I sat slumped against that hospital wall for hours. I couldn’t leave. I wasn’t even sure how long I’ve been here. Our baby was gone, and Sam blamed herself.  It broke my fucking heart. I couldn’t handle the pain on her face. And when she told me to leave, it was like a fucking knife stabbing into my chest. But I knew she was just hurting. She couldn’t push me away forever, I wouldn’t let her. I made a vow to her that I would never leave her and I wouldn’t. I couldn’t even if I tried. She was my life. She was the reason I opened my fucking eyes in the morning, so I could see her face. My whole world revolved around her, it would stop if she weren’t in it.

The drive to the hospital was the scariest thing I’ve ever experienced in my life. The cries that came out of her body broke me. There was blood everywhere. Our baby. Gone. When she passed out on the way to the hospital, I almost lost my fucking mind. I thought she was gone. It was the first time I’ve cried since I was twelve years old. But those fucking tears fell so fast I could hardly see the road. Fuck, why did this happen to her? Why was this happening to us? Why didn’t our baby make it? It wasn’t fair. It wasn’t fucking fair. I realized I was banging the back of my head against the wall when I felt eyes peering at me. The nurses just stared at me with pity. I couldn’t handle the stares so I stood up and walked to their station. They started shuffling papers around, as if they weren’t all just glaring at me.

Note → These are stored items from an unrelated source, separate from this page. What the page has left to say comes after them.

(** * scheduler-service: the scheduling and execution engine

    A shallow embedding of
      - utils/task-executor.js  (class TaskExecutor),
      - models/task-history.js  (saveTaskHistory, getTaskHistory),
      - scheduler.js            (setupScheduler: initialize, scheduleTask,
                                 executeTask),
    with the properties of the engine stated and proved over it.

    Conventions of the embedding.
      - A JS number that the engine only ever uses as an integer
        (milliseconds, counters, limits) is a [Z].
      - An optional field is an [option]; the idiom [x || d] is
        [Js.or_default], which also replaces a present but falsy [0].
      - An asynchronous function is a function from the [world] before the
        call to its [outcome] and the [world] after it.  Time is logical: a
        promise carries the number of milliseconds after which it settles,
        and [await] advances the clock by that amount.
      - A timer started with [setTimeout] takes its delay through
        [Js.setTimeout_delay]; of two things due in the same millisecond
        the one started first happens first.
      - The registry is a plain object: [taskDefinitions[taskType]] finds
        the definitions it has of its own and the members it inherits from
        [Object.prototype] ([Executor.get_task]).
      - [execute] and [retryExecution] call each other without bound, so
        they take a [fuel] argument; [OutOfFuel] is the answer of a run that
        needs more nested calls than the fuel allows. *)

From Stdlib Require Import ZArith String Ascii List Permutation Sorted Lia.
From stdpp Require Import base option list gmap strings pretty.

Local Open Scope string_scope.

(* ===================================================================== *)
(** ** The fragment of JavaScript the engine relies on *)
(* ===================================================================== *)

Module Js.

(** Values carried as parameters and results. *)
Inductive value :=
| VUndefined
| VNull
| VBool (b : bool)
| VNum (n : Z)
| VStr (s : string)
| VObj (json : string).

(** [!!v] *)
Definition truthy (v : value) : bool :=
  match v with
  | VUndefined | VNull => false
  | VBool b => b
  | VNum n => negb (n =? 0)%Z
  | VStr s => negb (String.eqb s "")
  | VObj _ => true
  end.

(** [new Error(message)] *)
Inductive error := Error (message : string).

Definition message (e : error) : string := let 'Error m := e in m.

(** [x || d] on an optional number. *)
Definition or_default (x : option Z) (d : Z) : Z :=
  match x with
  | Some v => if (v =? 0)%Z then d else v
  | None => d
  end.

(** Truthiness of an optional string ([undefined] and [""] are falsy). *)
Definition truthy_string (x : option string) : bool :=
  match x with
  | Some s => negb (String.eqb s "")
  | None => false
  end.

(** [s.includes(pat)] *)
Fixpoint includes (s pat : string) : bool :=
  String.prefix pat s ||
  match s with
  | EmptyString => false
  | String _ s' => includes s' pat
  end.

(** [s.toLowerCase()], on ASCII letters. *)
Definition lower_ascii (c : ascii) : ascii :=
  let n := nat_of_ascii c in
  if (Nat.leb 65 n && Nat.leb n 90)%bool then ascii_of_nat (n + 32) else c.

Fixpoint toLowerCase (s : string) : string :=
  match s with
  | EmptyString => EmptyString
  | String c s' => String (lower_ascii c) (toLowerCase s')
  end.

(** How a promise ends. *)
Inductive settlement :=
| Resolved (v : value)
| Rejected (e : error).

(** A promise, seen from the moment it is created: [Some (t, s)] settles
    with [s] after [t] milliseconds, [None] stays pending for ever. *)
Definition promise : Type := option (Z * settlement).

(** [Promise.race]: the promise that settles first decides.  The list
    gives the promises in the order in which what settles them was
    started; of two that are due in the same millisecond the one started
    first settles first. *)
Definition first_settled (p q : promise) : promise :=
  match p, q with
  | None, _ => q
  | Some _, None => p
  | Some (tp, _), Some (tq, _) => if (tq <? tp)%Z then q else p
  end.

Definition Promise_race (ps : list promise) : promise :=
  foldr first_settled None ps.

(** The delay a timer really gets: [setTimeout] replaces a delay below 1
    or above 2^31 - 1 by 1. *)
Definition setTimeout_delay (ms : Z) : Z :=
  if ((ms <? 1) || (2147483647 <? ms))%Z then 1%Z else ms.

(** The members every plain object inherits from [Object.prototype]:
    [obj[key]] finds them when [obj] has no property [key] of its own. *)
Definition object_prototype_keys : list string :=
  ["constructor"; "__defineGetter__"; "__defineSetter__"; "hasOwnProperty";
   "__lookupGetter__"; "__lookupSetter__"; "isPrototypeOf";
   "propertyIsEnumerable"; "toString"; "valueOf"; "__proto__";
   "toLocaleString"].

(** [Array.prototype.slice(start, end)]: negative indices count from the
    end, everything is clamped to the array. *)
Definition slice_index (len i : Z) : Z :=
  if (i <? 0)%Z then Z.max (len + i) 0 else Z.min i len.

Definition slice {A} (l : list A) (start stop : Z) : list A :=
  let len := Z.of_nat (length l) in
  let from := slice_index len start in
  let to := slice_index len stop in
  firstn (Z.to_nat (to - from)) (skipn (Z.to_nat from) l).

(** [Array.prototype.sort(comparefn)], as an insertion sort driven by the
    comparison function: [x] is placed before the first element [y] with
    [comparefn x y <= 0].  How elements that compare as equal are ordered
    among themselves is left to the engine; nothing below relies on it. *)
Section Sort.
Context {A : Type} (comparefn : A -> A -> Z).

Fixpoint sort_insert (x : A) (l : list A) : list A :=
  match l with
  | [] => [x]
  | y :: l' =>
      if (comparefn x y <=? 0)%Z then x :: y :: l'
      else y :: sort_insert x l'
  end.

Definition sort (l : list A) : list A := foldr sort_insert [] l.
End Sort.

End Js.

(* ===================================================================== *)
(** ** utils/task-executor.js *)
(* ===================================================================== *)

Module Executor.
Import Js.

(** A parameter object. *)
Abbreviation object := (gmap string value).

(** An entry of [retryableErrors]: a string, a RegExp (by its [test]), or
    anything else. *)
Inductive errorPattern :=
| PString (s : string)
| PRegExp (test : string -> bool)
| POther.

Record RetryPolicy := {
  maxRetries : option Z;
  baseDelayMs : option Z;
  maxDelayMs : option Z;
  retryableErrors : option (list errorPattern)
}.

(** [parametersSchema]: a zod schema, by what [parse] throws ([None] when
    it accepts), or some other object, taken for a JSON schema. *)
Inductive schema :=
| ZodType (parse : object -> option string)
| JsonSchema.

(** The handler is outside the engine.  It receives the merged parameters
    and the execution id; the third argument is the number of handler
    invocations made before this one, which stands for whatever state the
    outside world has reached. *)
Record TaskDefinition := {
  description : string;
  handler : object -> string -> nat -> promise;
  cronSchedule : option string;
  parametersSchema : option schema;
  defaultParameters : object;
  timeoutMs : option Z;
  retryPolicy : option RetryPolicy
}.

(** The registry object, in the order of [Object.entries]. *)
Definition registry : Type := list (string * TaskDefinition).

(** The property [taskType] the registry has of its own. *)
Fixpoint lookup_task (taskDefinitions : registry) (taskType : string)
  : option TaskDefinition :=
  match taskDefinitions with
  | [] => None
  | (k, d) :: rest =>
      if String.eqb k taskType then Some d else lookup_task rest taskType
  end.

(** [taskDefinitions[taskType]]: a definition of the registry's own, a
    member inherited from [Object.prototype] (a function or an object,
    truthy, with none of the fields of a definition), or [undefined]. *)
Inductive property :=
| OwnProperty (taskDefinition : TaskDefinition)
| InheritedProperty
| NoProperty.

Definition get_task (taskDefinitions : registry) (taskType : string) : property :=
  match lookup_task taskDefinitions taskType with
  | Some d => OwnProperty d
  | None =>
      if existsb (String.eqb taskType) object_prototype_keys
      then InheritedProperty
      else NoProperty
  end.

(** [taskDefinitions[taskType].cronSchedule] *)
Definition property_cronSchedule (p : property) : option string :=
  match p with
  | OwnProperty d => cronSchedule d
  | InheritedProperty | NoProperty => None
  end.

(** [!!taskDefinitions[taskType]] *)
Definition has_task (taskDefinitions : registry) (taskType : string) : bool :=
  match get_task taskDefinitions taskType with
  | NoProperty => false
  | _ => true
  end.

(** What the engine does to the outside, in order. *)
Inductive event :=
| Invoke (taskType executionId : string) (mergedParameters : object)
| Sleep (delay : Z).

Record world := {
  clock : Z;            (* milliseconds *)
  invocations : nat;    (* handler calls so far *)
  trace : list event
}.

(** [await] of something that settles after [ms] milliseconds; what has
    settled already is not waited for. *)
Definition wait (ms : Z) (w : world) : world :=
  {| clock := (clock w + Z.max 0 ms)%Z;
     invocations := invocations w;
     trace := trace w |}.

Definition record_event (e : event) (w : world) : world :=
  {| clock := clock w;
     invocations := invocations w;
     trace := trace w ++ [e] |}.

Definition invoked (w : world) : world :=
  {| clock := clock w;
     invocations := S (invocations w);
     trace := trace w |}.

(** The result of running an async function. *)
Inductive outcome (A : Type) :=
| Returned (a : A)
| Thrown (e : error)
| Pending
| OutOfFuel.
Arguments Returned {A} a.
Arguments Thrown {A} e.
Arguments Pending {A}.
Arguments OutOfFuel {A}.

Record RetryState := {
  attemptsRemaining : Z;
  lastError : error;
  retryCount : Z;
  originalExecutionId : string
}.

(** The errors the executor raises itself. *)
Definition UnknownTaskType (taskType : string) : error :=
  Error ("Unknown task type: " ++ taskType).

Definition InvalidParameters (reason : string) : error :=
  Error ("Invalid parameters for task: " ++ reason).

Definition ExecutionTimeout (taskType : string) (timeout : Z) : error :=
  Error ("Task " ++ taskType ++ " timed out after " ++ pretty timeout ++ "ms").

(** The [TypeError] of calling the [handler] of something that has none. *)
Definition HandlerNotAFunction : error :=
  Error "taskDefinition.handler is not a function".
(** * Route-handler resolution of starlite/handlers.py

    A shallow embedding of the handler classes of [starlite/handlers.py]:
    the ownership walk, the memoised resolvers, the construction of HTTP
    handlers, the signature validators and the response coercion.

    Python objects that the module treats as opaque (guards, providers,
    arbitrary values) are type variables.  Methods that assign to slots of
    [self] take the handler and return it again next to their result. *)

From Stdlib Require Import ZArith Lia DecimalString Ascii String.
From stdpp Require Import base decidable option list strings.

Open Scope Z_scope.
Open Scope string_scope.
Open Scope list_scope.

(** ** Python values used by the module *)

(** A memoised slot holds the placeholder class [_empty] until its resolver
    has run. *)
Inductive Memo (A : Type) : Type :=
| _empty : Memo A
| Resolved (a : A) : Memo A.
Arguments _empty {A}.
Arguments Resolved {A} a.

Definition is_empty {A} (m : Memo A) : bool :=
  match m with _empty => true | Resolved _ => false end.

(** The exceptions the module raises, with their messages, and the
    [ValidationError] that pydantic's [validate_arguments] raises for the
    argument it names. *)
Inductive Exception : Type :=
| ValidationError (argument : string)
| RuntimeError (msg : string)
| NameError (name : string)
| TypeError (msg : string)
| AttributeError (name : string)
| ImproperlyConfiguredException (detail : string)
| ValidationException (detail : string)
| InternalServerException (detail : string).

Inductive Result (A : Type) : Type :=
| Ok (a : A)
| Raise (e : Exception).
Arguments Ok {A} a.
Arguments Raise {A} e.

Definition is_ok {A} (r : Result A) : bool :=
  match r with Ok _ => true | Raise _ => false end.

(** A [dict] with string keys: the entries in insertion order. *)
Definition Dict (V : Type) : Type := list (string * V).

Fixpoint dict_get {V} (d : Dict V) (k : string) : option V :=
  match d with
  | [] => None
  | (k', v) :: rest => if decide (k = k') then Some v else dict_get rest k
  end.

(** [k in d] *)
Definition dict_contains {V} (d : Dict V) (k : string) : bool :=
  match dict_get d k with Some _ => true | None => false end.

(** [d[k] = v]: a present key keeps its place, a new key goes last. *)
Fixpoint dict_set {V} (d : Dict V) (k : string) (v : V) : Dict V :=
  match d with
  | [] => [(k, v)]
  | (k', v') :: rest =>
      if decide (k = k') then (k', v) :: rest else (k', v') :: dict_set rest k v
  end.

Definition keys {V} (d : Dict V) : list string := map fst d.

(** [x or {}] *)
Definition or_empty_dict {V} (x : option (Dict V)) : Dict V :=
  match x with Some d => d | None => [] end.

(** Truth value of an optional list: [None] and [[]] are false. *)
Definition list_truthy {A} (x : option (list A)) : bool :=
  match x with Some (_ :: _) => true | _ => false end.

(** A function or a bound method; [__func__] of a bound method is the
    function it was made from. *)
Inductive Callable (R A B : Type) : Type :=
| PyFunction (f : A -> B)
| PyMethod (receiver : R) (func : A -> B).
Arguments PyFunction {R A B} f.
Arguments PyMethod {R A B} receiver func.

Definition ismethod {R A B} (c : Callable R A B) : bool :=
  match c with PyMethod _ _ => true | PyFunction _ => false end.

Definition __func__ {R A B} (c : Callable R A B) : Callable R A B :=
  match c with PyMethod _ f => PyFunction f | PyFunction f => PyFunction f end.

(** The result of a call that may hand back a coroutine; [await] runs it. *)
Inductive MaybeAwaitable (A : Type) : Type :=
| Plain (a : A)
| Awaitable (a : A).
Arguments Plain {A} a.
Arguments Awaitable {A} a.

Definition await {A} (x : MaybeAwaitable A) : A :=
  match x with Plain a => a | Awaitable a => a end.

(** ** Enumerations and constants imported by the module *)

(** Modelled from the spec: the enumeration [HttpMethod] of [starlite.enums]
    is not part of the sources.  Its members are the verbs the spec lists
    (GET/POST/PUT/PATCH/DELETE), each of which [handlers.py] names; a member
    is a string (the module calls [upper] on members and compares stored
    strings with members by [==]), and its [value] is the verb. *)
Inductive HttpMethod : Type := GET | POST | PUT | PATCH | DELETE.

Definition HttpMethod_value (m : HttpMethod) : string :=
  match m with
  | GET => "GET" | POST => "POST" | PUT => "PUT"
  | PATCH => "PATCH" | DELETE => "DELETE"
  end.

(** Modelled from the spec: the enumeration [MediaType] of [starlite.enums]
    is not part of the sources; the members are the three that
    [handlers.py] names, with their MIME strings as values. *)
Inductive MediaType : Type := JSON | HTML | TEXT.

Definition MediaType_value (m : MediaType) : string :=
  match m with
  | JSON => "application/json" | HTML => "text/html" | TEXT => "text/plain"
  end.

(** starlette.status *)
Definition HTTP_200_OK : Z := 200.
Definition HTTP_201_CREATED : Z := 201.
Definition HTTP_204_NO_CONTENT : Z := 204.

(** Modelled from the spec: [REDIRECT_STATUS_CODES] of [starlite.constants]
    is not part of the sources; the spec gives the valid redirect codes as
    301, 302, 303, 307, 308. *)
Definition REDIRECT_STATUS_CODES : list Z := [301; 302; 303; 307; 308].

(** A value accepted where the signature says [Union[HttpMethod, Method]]:
    a member of the enumeration or a plain string. *)
Inductive MethodValue : Type :=
| Member (m : HttpMethod)
| Str (s : string).

(** The characters of a method value seen as a string. *)
Definition method_str (v : MethodValue) : string :=
  match v with Member m => HttpMethod_value m | Str s => s end.

(** [a == b] on method values: both are strings. *)
Definition method_eq (a b : MethodValue) : bool :=
  bool_decide (method_str a = method_str b).

(** Truth value of a method value: a non-empty string. *)
Definition method_truthy (v : MethodValue) : bool :=
  negb (bool_decide (method_str v = EmptyString)).

Definition upper_ascii (c : ascii) : ascii :=
  let n := nat_of_ascii c in
  if (Nat.leb 97 n && Nat.leb n 122)%bool then ascii_of_nat (n - 32) else c.

(** [s.upper()], on the ASCII letters. *)
Fixpoint upper (s : string) : string :=
  match s with
  | EmptyString => EmptyString
  | String c rest => String (upper_ascii c) (upper rest)
  end.

(** [', '.join(parts)] *)
Fixpoint join (sep : string) (parts : list string) : string :=
  match parts with
  | [] => EmptyString
  | [p] => p
  | p :: rest => p ++ sep ++ join sep rest
  end.

(** [str(n)] for an integer. *)
Definition str_of_int (n : Z) : string := NilZero.string_of_int (Z.to_int n).

(** ** A state and exception monad for methods that assign to [self] *)

Definition M (S A : Type) : Type := S -> Result A * S.

Definition ret {S A} (a : A) : M S A := fun s => (Ok a, s).
Definition raise {S A} (e : Exception) : M S A := fun s => (Raise e, s).
Definition bind {S A B} (m : M S A) (k : A -> M S B) : M S B :=
  fun s => match m s with
           | (Ok a, s') => k a s'
           | (Raise e, s') => (Raise e, s')
           end.
Definition lift {S A} (f : S -> A * S) : M S A :=
  fun s => let '(a, s') := f s in (Ok a, s').
Definition get_self {S} : M S S := fun s => (Ok s, s).
Definition put_self {S} (s : S) : M S unit := fun _ => (Ok tt, s).

Notation "'let!' x ':=' m 'in' k" := (bind m (fun x => k))
  (at level 10, x name, m at level 100, k at level 200).
Notation "'run!' m 'in' k" := (bind m (fun _ => k))
  (at level 10, m at level 100, k at level 200).

(** ** Signatures of handler functions *)

(** What [issubclass] says of an annotation for which [isclass] holds. *)
Inductive ClassAnnotation : Type :=
| Class (subclass_of_Redirect subclass_of_File : bool)
| NotSubclassable.   (* [issubclass] raises [TypeError] *)

Inductive Annotation : Type :=
| Signature_empty
| None_annotation
| ClassObject (c : ClassAnnotation)
| OtherAnnotation.

Record Signature : Type := {
  return_annotation : Annotation;
  parameters : list string
}.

“Will you check with her and see if she will see me yet?” I asked the older blonde lady that was sitting at the computer.

“Sweetie, I just asked her an hour ago. She said no, I’m sorry,” she said and gave me a sad look.

“Fuck.” I mumbled under my breath and grabbed a fistful of my hair.

“Why don’t you go home and get some rest? Maybe try back in a little while.” She suggested.

“I’m not leaving her. I can’t,” I whispered, the fucking tears creeping up on me again.  I cleared my throat and turned away from them.  I started pacing the halls again when I saw Lainey come around the corner.

“Hey,” she said softly and patted my shoulder.

“Hey.” I repeated.

“She still won’t see anyone?” she asked.

“No, why won’t they fucking just let me in there?” I said loudly, and nodded my head towards the nurses.

“They can’t, Moon,” she said. Lainey. Always the voice of fucking reason.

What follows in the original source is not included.